The entries below contain a line with "(((9 <=? n) && (n <=? 13))" and a line with "(** The three-byte". Quote exactly those two lines and all lines between them.

**Extracted material**
------

(** * textual_click: command builder, launcher and widgets

    A shallow embedding of [textual_click/textual_click.py] and
    [textual_click/widgets/multiple_choice.py], together with the parts of
    Python's [shlex] and of [click] those files call, and the properties of
    the command-line serialisation they implement. *)

From Stdlib Require Import ZArith Ascii String List Bool Lia.
From stdpp Require Import base option list strings gmap fin_maps pretty.

Local Open Scope string_scope.

(** ** Strings

    A Python [str] is modelled as a Rocq [string]; [+:+] is concatenation.
    A character outside ASCII is carried by the bytes of its UTF-8
    encoding, all of them above 127 and so in none of the character
    classes that the functions below distinguish; [lstrip] alone knows
    the encodings of the blank characters outside ASCII. *)

(** [all_chars p s]: every character of [s] satisfies [p]. *)
Fixpoint all_chars (p : ascii -> bool) (s : string) : bool :=
  match s with
  | "" => true
  | String c s' => p c && all_chars p s'
  end.

Definition nonempty (s : string) : bool :=
  match s with "" => false | String _ _ => true end.

(** [str.isspace] on an ASCII character: tab to carriage return, the four
    separators and the space. *)
Definition is_ascii_space (c : ascii) : bool :=
  let n := nat_of_ascii c in
  (((9 <=? n) && (n <=? 13)) || ((28 <=? n) && (n <=? 32)))%nat.

(** The two-byte encodings of the blank characters U+0085 and U+00A0. *)
Definition is_space2 (c1 c2 : ascii) : bool :=
  let '(n1, n2) := (nat_of_ascii c1, nat_of_ascii c2) in
  ((n1 =? 194) && ((n2 =? 133) || (n2 =? 160)))%nat.

(** The three-byte encodings of the blank characters U+1680, U+2000 to
    U+200A, U+2028, U+2029, U+202F, U+205F and U+3000. *)
Definition is_space3 (c1 c2 c3 : ascii) : bool :=
  let '(n1, n2, n3) := (nat_of_ascii c1, nat_of_ascii c2, nat_of_ascii c3) in
  (((n1 =? 225) && (n2 =? 154) && (n3 =? 128))
   || ((n1 =? 226) && (n2 =? 128)
       && (((128 <=? n3) && (n3 <=? 138))
           || (n3 =? 168) || (n3 =? 169) || (n3 =? 175)))
   || ((n1 =? 226) && (n2 =? 129) && (n3 =? 159))
   || ((n1 =? 227) && (n2 =? 128) && (n3 =? 128)))%nat.

(** [s.lstrip()]: [s] without the blank characters it starts with. *)
Fixpoint lstrip (s : string) : string :=
  match s with
  | "" => ""
  | String c1 s1 =>
      if is_ascii_space c1 then lstrip s1
      else
        match s1 with
        | "" => s
        | String c2 s2 =>
            if is_space2 c1 c2 then lstrip s2
            else
              match s2 with
              | "" => s
              | String c3 s3 => if is_space3 c1 c2 c3 then lstrip s3 else s
              end
        end
  end.

(** ** Python's [shlex]: [quote] and the POSIX-mode tokenizer behind [split] *)

Module Shlex.

Definition squote : ascii := "'"%char.
Definition dquote : ascii := "034"%char.
Definition backslash : ascii := "\"%char.

(** [\w] under [re.ASCII]: letters, digits and the underscore. *)
Definition is_word (c : ascii) : bool :=
  let n := nat_of_ascii c in
  (((48 <=? n) && (n <=? 57)) || ((65 <=? n) && (n <=? 90))
   || ((97 <=? n) && (n <=? 122)) || (n =? 95))%nat.

(** The complement of [_find_unsafe], the class [[^\w@%+=:,./-]]. *)
Definition is_safe (c : ascii) : bool :=
  is_word c
  || existsb (Ascii.eqb c)
       ["@"; "%"; "+"; "="; ":"; ","; "."; "/"; "-"]%char.

(** [s.replace("'", "'\"'\"'")]. *)
Fixpoint replace_squote (s : string) : string :=
  match s with
  | "" => ""
  | String c s' =>
      if Ascii.eqb c squote
      then String squote (String dquote (String squote (String dquote
             (String squote (replace_squote s')))))
      else String c (replace_squote s')
  end.

(** [shlex.quote]. *)
Definition quote (s : string) : string :=
  if negb (nonempty s) then "''"
  else if all_chars is_safe s then s
  else String squote (replace_squote s +:+ String squote "").

(** The tokenizer of [shlex.split]: POSIX mode, [whitespace_split] on,
    no comment characters.  The states are those of [shlex.read_token]:
    [' '] between tokens, ['a'] inside one, a quote character inside a
    quotation, and the escape character with the state to return to. *)
Inductive lex_state : Type :=
| St_space
| St_word
| St_quote (q : ascii)
| St_escape (escapedstate : lex_state).

Definition is_whitespace (c : ascii) : bool :=
  existsb (Ascii.eqb c) [" "; "009"; "013"; "010"]%char.
Definition is_quote (c : ascii) : bool :=
  Ascii.eqb c squote || Ascii.eqb c dquote.
Definition is_escape (c : ascii) : bool := Ascii.eqb c backslash.
Definition is_escapedquote (c : ascii) : bool := Ascii.eqb c dquote.

Definition snoc (token : string) (c : ascii) : string :=
  token +:+ String c "".

(** What [read_token] hands back when the input ends inside a word. *)
Definition last_token (quoted : bool) (token : string) : list string :=
  if negb quoted && negb (nonempty token) then [] else [token].

Fixpoint tokens (st : lex_state) (quoted : bool) (token : string)
    (input : string) : option (list string) :=
  match input with
  | "" =>
      match st with
      | St_space | St_word => Some (last_token quoted token)
      | St_quote _ => None       (* ValueError: No closing quotation *)
      | St_escape _ => None      (* ValueError: No escaped character *)
      end
  | String c rest =>
      match st with
      | St_space =>
          if is_whitespace c then
            if nonempty token || quoted
            then cons token <$> tokens St_space false "" rest
            else tokens St_space quoted token rest
          else if is_escape c then tokens (St_escape St_word) quoted token rest
          else if is_quote c then tokens (St_quote c) quoted token rest
          else tokens St_word quoted (String c "") rest
      | St_quote q =>
          if Ascii.eqb c q then tokens St_word true token rest
          else if is_escape c && is_escapedquote q
          then tokens (St_escape (St_quote q)) true token rest
          else tokens (St_quote q) true (snoc token c) rest
      | St_escape escapedstate =>
          let token :=
            match escapedstate with
            | St_quote q =>
                if negb (Ascii.eqb c backslash) && negb (Ascii.eqb c q)
                then snoc token backslash else token
            | _ => token
            end in
          tokens escapedstate quoted (snoc token c) rest
      | St_word =>
          if is_whitespace c then
            if nonempty token || quoted
            then cons token <$> tokens St_space false "" rest
            else tokens St_space quoted token rest
          else if is_quote c then tokens (St_quote c) quoted token rest
          else if is_escape c then tokens (St_escape St_word) quoted token rest
          else tokens St_word quoted (snoc token c) rest
      end
  end.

------

**Task output**
  (((9 <=? n) && (n <=? 13)) || ((28 <=? n) && (n <=? 32)))%nat.

(** The two-byte encodings of the blank characters U+0085 and U+00A0. *)
Definition is_space2 (c1 c2 : ascii) : bool :=
  let '(n1, n2) := (nat_of_ascii c1, nat_of_ascii c2) in
  ((n1 =? 194) && ((n2 =? 133) || (n2 =? 160)))%nat.

(** The three-byte encodings of the blank characters U+1680, U+2000 to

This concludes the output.